(Assignment):
What appears from the first line of the data below through the line containing "intros Hb. eexists _, _. split; [done|].", both included, should be copied exactly, and nothing else.

═════ Excerpted data ═════

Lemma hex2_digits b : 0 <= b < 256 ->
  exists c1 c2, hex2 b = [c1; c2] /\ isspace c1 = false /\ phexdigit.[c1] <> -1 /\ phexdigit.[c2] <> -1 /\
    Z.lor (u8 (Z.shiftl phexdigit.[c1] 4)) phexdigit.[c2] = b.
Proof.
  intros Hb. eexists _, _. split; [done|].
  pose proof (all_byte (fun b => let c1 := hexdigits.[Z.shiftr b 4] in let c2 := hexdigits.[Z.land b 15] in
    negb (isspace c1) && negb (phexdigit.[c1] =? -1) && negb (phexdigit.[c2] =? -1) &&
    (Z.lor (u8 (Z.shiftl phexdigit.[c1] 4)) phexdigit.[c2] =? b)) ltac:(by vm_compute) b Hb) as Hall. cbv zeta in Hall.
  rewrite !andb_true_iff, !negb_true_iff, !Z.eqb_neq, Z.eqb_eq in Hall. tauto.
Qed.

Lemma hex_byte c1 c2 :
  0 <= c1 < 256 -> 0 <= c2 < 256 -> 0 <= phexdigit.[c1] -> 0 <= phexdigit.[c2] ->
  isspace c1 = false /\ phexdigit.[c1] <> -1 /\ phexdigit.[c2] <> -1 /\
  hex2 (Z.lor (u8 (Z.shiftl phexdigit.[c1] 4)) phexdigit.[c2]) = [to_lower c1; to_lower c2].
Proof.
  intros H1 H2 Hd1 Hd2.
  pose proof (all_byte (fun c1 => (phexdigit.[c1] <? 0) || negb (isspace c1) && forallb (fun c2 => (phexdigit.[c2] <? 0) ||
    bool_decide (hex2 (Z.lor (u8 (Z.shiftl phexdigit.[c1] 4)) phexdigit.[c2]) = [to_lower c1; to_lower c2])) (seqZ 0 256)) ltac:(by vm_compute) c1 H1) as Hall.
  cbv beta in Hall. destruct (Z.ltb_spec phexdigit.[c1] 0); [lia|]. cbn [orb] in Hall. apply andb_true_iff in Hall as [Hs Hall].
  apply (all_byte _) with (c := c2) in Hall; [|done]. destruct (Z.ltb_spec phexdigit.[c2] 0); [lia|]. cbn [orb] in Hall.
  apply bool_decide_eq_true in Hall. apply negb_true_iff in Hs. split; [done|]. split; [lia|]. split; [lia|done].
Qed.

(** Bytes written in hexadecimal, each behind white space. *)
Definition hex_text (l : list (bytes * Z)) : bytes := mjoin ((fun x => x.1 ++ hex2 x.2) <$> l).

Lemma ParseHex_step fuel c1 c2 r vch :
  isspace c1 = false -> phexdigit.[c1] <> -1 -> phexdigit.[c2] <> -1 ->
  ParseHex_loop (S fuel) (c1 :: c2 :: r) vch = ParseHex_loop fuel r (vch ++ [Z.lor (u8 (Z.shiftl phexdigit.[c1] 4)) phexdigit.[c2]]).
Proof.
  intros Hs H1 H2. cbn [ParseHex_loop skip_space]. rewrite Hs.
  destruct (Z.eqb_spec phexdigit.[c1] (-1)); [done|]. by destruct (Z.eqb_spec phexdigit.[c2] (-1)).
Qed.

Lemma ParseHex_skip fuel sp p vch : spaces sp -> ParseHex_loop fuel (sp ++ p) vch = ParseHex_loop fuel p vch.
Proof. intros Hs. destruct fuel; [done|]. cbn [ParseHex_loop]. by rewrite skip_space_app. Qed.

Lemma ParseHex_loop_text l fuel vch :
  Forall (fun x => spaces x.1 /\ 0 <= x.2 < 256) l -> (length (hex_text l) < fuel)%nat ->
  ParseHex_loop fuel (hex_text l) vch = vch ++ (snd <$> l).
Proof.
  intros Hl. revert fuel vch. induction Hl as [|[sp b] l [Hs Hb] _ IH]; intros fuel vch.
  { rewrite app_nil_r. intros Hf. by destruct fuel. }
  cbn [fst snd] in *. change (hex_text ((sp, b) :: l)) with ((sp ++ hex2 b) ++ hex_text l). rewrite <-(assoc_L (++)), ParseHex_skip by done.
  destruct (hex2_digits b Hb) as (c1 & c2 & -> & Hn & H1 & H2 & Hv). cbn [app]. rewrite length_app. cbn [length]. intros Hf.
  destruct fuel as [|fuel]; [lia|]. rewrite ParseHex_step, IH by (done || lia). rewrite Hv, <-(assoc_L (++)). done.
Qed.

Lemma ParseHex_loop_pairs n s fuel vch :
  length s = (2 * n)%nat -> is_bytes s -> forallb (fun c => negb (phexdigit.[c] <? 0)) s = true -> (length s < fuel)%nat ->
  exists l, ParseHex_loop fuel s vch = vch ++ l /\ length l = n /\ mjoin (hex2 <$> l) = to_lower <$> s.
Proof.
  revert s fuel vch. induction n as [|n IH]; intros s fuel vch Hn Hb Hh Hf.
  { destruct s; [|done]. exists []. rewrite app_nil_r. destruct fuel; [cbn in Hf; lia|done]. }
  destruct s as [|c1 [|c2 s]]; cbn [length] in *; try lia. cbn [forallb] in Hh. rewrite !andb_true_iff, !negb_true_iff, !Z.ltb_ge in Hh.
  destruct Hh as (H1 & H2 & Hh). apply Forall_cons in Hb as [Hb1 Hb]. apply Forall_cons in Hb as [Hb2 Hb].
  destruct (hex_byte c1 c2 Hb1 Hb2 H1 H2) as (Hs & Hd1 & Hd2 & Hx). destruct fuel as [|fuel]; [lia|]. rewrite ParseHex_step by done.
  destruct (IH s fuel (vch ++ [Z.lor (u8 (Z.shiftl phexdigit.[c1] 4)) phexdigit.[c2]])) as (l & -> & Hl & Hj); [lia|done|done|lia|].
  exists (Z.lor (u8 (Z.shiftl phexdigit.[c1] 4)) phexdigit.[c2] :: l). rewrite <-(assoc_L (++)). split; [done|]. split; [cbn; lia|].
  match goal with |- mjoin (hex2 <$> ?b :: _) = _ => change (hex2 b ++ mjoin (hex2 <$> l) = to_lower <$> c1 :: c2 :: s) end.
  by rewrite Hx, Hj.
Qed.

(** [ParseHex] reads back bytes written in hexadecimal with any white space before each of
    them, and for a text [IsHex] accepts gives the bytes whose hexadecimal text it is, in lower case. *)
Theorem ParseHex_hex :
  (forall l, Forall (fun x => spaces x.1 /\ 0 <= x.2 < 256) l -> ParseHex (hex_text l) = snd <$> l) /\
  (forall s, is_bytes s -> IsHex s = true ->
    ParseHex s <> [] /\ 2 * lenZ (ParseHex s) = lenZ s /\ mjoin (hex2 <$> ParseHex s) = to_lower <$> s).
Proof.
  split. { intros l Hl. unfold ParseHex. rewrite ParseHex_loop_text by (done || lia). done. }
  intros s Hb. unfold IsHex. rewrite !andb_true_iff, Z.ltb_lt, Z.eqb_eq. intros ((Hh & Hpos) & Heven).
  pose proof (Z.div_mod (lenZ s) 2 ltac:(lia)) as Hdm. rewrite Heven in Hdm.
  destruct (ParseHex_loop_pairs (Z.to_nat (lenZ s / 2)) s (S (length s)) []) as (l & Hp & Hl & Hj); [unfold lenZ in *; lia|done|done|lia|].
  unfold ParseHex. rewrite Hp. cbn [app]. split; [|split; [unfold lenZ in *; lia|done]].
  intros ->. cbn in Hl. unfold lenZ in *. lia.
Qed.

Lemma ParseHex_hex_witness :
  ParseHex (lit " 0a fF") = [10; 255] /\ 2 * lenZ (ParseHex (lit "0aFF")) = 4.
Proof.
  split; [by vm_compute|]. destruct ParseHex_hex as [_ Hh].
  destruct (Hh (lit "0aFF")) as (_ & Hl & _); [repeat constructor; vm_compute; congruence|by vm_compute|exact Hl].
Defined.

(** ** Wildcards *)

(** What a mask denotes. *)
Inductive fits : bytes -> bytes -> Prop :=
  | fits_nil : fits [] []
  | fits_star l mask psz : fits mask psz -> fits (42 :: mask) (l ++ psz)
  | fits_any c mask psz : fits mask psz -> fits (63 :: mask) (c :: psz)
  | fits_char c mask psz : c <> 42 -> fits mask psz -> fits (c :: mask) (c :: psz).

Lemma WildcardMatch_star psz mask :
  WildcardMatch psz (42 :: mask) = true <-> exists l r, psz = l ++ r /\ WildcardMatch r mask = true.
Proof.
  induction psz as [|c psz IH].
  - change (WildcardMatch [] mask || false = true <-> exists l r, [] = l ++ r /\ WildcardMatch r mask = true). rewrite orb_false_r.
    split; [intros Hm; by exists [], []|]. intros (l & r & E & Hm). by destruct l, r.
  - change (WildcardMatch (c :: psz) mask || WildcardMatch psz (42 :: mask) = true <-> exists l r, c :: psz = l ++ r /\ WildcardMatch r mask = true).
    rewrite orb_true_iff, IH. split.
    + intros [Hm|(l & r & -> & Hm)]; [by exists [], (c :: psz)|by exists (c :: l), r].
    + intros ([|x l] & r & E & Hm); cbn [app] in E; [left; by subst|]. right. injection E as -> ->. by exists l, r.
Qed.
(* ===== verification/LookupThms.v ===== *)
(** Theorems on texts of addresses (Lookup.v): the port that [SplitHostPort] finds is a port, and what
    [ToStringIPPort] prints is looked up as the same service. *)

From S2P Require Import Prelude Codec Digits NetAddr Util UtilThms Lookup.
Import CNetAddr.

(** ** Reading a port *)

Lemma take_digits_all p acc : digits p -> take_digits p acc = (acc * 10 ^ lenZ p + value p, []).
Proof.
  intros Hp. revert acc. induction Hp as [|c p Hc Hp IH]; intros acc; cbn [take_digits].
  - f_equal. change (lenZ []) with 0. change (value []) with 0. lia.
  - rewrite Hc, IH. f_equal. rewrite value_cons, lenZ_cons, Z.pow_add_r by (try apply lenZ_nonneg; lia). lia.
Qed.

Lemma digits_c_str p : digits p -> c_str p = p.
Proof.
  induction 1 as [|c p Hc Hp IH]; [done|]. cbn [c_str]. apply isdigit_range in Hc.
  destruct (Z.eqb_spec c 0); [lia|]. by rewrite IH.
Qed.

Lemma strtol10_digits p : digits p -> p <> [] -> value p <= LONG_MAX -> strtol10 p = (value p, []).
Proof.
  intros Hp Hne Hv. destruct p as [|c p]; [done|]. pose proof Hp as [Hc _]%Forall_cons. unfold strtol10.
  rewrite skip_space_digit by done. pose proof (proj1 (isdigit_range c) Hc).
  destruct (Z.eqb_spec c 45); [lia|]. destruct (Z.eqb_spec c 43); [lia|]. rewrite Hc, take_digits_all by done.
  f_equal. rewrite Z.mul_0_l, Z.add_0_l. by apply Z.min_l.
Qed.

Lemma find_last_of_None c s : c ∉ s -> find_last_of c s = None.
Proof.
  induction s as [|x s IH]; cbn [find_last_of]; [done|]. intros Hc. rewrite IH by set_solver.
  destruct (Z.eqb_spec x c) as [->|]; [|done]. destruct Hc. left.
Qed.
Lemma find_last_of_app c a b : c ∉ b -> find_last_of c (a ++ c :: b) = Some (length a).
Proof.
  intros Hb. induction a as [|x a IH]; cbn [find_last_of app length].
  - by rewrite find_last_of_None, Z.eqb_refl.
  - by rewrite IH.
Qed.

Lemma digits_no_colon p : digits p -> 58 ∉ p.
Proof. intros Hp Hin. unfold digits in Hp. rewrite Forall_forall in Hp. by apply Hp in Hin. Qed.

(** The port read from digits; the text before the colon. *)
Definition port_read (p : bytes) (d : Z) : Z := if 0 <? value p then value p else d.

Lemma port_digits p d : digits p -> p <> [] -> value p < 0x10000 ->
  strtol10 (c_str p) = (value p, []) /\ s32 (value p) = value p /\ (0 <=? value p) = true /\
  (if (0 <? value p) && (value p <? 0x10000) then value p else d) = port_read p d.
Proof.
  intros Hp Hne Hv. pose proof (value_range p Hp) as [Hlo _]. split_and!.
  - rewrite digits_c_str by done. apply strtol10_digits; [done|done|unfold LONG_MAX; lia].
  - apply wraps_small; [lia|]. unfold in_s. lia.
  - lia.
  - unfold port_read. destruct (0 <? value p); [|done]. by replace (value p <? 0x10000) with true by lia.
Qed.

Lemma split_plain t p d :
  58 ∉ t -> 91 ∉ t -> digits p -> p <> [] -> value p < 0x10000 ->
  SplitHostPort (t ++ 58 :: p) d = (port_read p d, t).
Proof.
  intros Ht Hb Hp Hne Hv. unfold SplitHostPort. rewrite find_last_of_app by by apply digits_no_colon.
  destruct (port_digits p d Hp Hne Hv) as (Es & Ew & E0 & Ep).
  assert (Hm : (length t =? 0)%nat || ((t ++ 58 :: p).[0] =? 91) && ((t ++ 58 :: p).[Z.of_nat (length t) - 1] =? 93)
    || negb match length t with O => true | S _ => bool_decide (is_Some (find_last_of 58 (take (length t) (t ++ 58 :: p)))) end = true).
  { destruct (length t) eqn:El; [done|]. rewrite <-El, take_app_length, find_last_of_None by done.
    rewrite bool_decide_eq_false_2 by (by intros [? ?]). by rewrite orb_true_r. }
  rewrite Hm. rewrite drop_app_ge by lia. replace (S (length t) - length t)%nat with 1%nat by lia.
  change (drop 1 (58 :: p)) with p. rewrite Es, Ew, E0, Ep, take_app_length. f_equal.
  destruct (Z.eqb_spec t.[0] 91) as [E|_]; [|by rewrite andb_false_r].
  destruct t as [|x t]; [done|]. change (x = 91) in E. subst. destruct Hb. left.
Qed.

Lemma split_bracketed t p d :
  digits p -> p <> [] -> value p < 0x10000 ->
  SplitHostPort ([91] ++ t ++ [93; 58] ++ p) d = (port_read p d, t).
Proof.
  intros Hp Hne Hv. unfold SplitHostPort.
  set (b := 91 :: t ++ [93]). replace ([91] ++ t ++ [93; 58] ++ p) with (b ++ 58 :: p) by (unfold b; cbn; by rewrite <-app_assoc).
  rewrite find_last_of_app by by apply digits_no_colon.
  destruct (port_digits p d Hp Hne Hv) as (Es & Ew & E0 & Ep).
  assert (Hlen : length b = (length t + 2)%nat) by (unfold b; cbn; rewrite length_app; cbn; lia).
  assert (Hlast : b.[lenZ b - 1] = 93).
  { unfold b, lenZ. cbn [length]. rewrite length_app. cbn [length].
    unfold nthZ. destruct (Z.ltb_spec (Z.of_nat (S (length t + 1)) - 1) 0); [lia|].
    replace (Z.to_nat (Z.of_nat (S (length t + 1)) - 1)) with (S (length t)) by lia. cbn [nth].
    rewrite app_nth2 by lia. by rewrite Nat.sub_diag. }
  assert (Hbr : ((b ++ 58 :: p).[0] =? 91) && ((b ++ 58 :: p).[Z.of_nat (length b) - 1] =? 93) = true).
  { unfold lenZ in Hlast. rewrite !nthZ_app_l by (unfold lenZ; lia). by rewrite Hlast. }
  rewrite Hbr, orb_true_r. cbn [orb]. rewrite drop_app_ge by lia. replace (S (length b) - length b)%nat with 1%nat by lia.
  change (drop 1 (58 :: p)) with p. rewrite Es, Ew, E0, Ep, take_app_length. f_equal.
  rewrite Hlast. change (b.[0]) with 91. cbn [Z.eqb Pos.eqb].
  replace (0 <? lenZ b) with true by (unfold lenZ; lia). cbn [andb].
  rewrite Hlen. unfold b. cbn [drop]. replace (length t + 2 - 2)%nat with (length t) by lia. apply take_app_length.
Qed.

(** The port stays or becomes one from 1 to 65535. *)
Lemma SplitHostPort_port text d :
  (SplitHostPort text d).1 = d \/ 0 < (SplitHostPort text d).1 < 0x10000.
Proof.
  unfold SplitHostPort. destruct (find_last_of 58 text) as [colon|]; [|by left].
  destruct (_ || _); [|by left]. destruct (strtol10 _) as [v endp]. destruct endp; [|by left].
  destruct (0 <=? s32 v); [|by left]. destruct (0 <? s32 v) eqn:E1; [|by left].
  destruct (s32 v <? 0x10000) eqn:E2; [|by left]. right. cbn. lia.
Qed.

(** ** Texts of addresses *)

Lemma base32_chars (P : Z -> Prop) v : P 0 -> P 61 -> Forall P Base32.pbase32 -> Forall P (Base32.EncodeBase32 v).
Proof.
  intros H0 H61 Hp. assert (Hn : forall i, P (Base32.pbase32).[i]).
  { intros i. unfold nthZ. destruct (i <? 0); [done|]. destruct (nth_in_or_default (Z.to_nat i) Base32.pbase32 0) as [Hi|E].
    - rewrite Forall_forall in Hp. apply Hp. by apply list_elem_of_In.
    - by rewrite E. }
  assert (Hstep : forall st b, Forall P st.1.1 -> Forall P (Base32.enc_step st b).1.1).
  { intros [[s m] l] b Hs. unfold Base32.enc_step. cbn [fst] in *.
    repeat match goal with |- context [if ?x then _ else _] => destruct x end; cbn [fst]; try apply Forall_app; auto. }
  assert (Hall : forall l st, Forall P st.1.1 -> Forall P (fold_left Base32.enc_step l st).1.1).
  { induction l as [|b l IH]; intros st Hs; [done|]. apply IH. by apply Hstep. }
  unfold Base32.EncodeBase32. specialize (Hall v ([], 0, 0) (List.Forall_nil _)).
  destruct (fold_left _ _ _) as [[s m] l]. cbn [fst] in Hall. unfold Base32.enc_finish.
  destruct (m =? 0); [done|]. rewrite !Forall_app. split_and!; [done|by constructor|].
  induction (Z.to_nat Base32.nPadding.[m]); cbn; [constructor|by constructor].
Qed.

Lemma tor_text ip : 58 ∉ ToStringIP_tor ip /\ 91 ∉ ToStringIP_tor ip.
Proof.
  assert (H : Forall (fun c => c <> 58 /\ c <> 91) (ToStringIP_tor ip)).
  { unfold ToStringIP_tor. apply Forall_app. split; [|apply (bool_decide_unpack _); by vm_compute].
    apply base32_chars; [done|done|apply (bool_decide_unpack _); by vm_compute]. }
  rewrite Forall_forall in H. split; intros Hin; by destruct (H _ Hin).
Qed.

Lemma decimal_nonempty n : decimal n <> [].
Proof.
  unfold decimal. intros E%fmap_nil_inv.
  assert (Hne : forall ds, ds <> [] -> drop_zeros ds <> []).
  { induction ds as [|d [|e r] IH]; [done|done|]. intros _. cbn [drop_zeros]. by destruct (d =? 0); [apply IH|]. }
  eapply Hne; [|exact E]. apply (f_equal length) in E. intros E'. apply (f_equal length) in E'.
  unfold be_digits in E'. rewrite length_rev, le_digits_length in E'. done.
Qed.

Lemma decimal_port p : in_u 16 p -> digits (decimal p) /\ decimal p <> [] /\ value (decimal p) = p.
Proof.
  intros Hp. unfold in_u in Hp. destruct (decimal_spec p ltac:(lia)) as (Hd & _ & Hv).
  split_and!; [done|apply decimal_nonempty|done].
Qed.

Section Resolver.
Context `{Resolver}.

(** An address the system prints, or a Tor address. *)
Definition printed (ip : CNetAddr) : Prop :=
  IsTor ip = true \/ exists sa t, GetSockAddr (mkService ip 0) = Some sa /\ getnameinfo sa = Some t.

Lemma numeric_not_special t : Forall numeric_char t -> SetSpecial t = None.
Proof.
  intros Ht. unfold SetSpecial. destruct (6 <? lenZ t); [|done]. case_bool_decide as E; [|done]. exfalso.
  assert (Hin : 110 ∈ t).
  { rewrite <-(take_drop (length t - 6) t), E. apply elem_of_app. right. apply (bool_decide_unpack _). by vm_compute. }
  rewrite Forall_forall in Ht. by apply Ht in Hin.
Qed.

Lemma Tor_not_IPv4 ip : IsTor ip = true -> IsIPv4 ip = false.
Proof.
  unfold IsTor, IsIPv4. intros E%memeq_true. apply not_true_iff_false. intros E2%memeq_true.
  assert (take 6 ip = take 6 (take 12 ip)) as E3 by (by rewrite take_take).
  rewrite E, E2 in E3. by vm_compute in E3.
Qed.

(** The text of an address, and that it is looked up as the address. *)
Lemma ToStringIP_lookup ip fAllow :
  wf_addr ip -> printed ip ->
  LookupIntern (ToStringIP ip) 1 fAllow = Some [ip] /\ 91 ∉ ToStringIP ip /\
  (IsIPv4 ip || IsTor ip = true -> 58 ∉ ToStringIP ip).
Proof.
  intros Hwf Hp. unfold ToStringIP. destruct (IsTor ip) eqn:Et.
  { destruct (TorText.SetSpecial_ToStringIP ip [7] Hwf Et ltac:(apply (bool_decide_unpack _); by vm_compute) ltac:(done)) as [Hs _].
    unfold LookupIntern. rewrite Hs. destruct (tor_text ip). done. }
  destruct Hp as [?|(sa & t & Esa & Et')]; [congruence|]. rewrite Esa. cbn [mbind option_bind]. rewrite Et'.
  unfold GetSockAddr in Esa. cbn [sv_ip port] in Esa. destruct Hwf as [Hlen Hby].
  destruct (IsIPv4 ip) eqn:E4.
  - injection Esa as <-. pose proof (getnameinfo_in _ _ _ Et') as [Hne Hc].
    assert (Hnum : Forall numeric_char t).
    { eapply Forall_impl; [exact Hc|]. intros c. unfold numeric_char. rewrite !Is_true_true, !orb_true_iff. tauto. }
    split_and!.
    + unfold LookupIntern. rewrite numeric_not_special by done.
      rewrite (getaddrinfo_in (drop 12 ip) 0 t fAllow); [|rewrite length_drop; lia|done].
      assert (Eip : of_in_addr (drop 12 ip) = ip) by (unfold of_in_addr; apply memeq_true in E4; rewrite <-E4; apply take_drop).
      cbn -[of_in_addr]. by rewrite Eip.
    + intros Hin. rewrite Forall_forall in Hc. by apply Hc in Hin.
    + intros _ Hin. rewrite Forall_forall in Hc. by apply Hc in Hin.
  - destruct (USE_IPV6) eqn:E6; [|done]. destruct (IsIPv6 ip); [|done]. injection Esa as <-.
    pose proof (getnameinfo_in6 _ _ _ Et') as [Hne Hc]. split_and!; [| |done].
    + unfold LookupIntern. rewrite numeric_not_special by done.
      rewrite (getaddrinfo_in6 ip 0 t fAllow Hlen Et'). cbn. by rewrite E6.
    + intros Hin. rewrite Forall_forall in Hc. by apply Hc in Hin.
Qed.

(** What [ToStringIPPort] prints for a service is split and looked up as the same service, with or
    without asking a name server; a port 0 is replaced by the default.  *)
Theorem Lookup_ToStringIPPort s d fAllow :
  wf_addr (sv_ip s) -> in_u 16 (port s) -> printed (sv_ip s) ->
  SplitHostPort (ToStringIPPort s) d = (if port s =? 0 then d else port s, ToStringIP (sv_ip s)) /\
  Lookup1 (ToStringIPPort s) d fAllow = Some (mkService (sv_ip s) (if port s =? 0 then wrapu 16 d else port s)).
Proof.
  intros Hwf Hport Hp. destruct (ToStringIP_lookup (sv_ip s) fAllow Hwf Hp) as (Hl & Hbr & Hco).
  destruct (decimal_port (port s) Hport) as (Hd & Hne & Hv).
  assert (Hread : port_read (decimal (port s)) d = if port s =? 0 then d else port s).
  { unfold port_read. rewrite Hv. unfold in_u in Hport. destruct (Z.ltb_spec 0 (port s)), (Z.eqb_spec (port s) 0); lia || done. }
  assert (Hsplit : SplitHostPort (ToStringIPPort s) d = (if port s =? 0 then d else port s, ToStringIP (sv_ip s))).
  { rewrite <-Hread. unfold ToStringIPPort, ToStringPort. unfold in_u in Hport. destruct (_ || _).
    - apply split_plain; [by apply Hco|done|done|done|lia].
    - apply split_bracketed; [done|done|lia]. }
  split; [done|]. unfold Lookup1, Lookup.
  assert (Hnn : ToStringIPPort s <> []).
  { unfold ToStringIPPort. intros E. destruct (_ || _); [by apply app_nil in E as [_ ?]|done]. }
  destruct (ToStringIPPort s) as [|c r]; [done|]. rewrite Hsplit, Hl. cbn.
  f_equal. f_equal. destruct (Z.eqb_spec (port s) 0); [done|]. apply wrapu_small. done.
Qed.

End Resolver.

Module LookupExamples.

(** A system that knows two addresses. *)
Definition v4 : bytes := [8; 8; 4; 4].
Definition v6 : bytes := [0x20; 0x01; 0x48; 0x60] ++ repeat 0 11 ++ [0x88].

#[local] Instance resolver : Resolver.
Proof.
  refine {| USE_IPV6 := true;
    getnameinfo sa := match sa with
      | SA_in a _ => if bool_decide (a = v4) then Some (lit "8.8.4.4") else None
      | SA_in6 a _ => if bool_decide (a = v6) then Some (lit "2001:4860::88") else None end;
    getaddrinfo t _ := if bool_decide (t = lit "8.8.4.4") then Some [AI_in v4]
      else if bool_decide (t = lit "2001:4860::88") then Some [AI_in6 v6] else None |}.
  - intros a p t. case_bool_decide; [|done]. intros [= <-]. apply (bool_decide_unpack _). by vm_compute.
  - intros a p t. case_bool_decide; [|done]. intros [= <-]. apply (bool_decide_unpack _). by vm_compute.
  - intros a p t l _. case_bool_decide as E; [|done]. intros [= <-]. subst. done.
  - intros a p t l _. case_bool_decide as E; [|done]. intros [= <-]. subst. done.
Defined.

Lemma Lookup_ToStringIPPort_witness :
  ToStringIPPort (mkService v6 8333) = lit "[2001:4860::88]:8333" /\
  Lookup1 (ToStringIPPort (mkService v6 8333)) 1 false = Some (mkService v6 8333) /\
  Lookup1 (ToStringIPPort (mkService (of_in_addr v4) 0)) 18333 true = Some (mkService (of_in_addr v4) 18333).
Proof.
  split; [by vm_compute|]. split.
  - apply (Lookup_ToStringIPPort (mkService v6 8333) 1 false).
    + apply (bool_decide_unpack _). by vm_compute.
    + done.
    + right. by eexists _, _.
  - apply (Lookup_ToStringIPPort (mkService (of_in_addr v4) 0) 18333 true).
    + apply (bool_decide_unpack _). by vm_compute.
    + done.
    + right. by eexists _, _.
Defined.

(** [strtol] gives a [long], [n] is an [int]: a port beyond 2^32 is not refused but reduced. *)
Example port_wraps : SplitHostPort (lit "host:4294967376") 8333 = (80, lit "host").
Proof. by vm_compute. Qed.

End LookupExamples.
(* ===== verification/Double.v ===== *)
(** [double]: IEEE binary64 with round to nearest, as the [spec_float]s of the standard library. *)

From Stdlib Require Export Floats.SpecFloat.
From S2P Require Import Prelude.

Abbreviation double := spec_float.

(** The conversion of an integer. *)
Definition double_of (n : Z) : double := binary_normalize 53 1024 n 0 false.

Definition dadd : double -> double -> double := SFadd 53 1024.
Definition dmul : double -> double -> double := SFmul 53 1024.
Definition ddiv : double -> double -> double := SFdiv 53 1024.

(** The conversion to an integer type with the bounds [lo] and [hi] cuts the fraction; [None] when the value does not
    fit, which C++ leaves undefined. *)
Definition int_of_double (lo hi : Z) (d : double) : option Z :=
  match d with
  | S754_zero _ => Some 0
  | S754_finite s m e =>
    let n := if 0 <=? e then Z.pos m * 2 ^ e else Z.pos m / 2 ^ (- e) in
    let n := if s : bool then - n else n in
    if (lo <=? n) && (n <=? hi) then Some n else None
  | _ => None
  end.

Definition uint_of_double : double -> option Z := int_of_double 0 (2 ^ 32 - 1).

═════

(Response area):
Lemma hex2_digits b : 0 <= b < 256 ->
  exists c1 c2, hex2 b = [c1; c2] /\ isspace c1 = false /\ phexdigit.[c1] <> -1 /\ phexdigit.[c2] <> -1 /\
    Z.lor (u8 (Z.shiftl phexdigit.[c1] 4)) phexdigit.[c2] = b.
Proof.
  intros Hb. eexists _, _. split; [done|].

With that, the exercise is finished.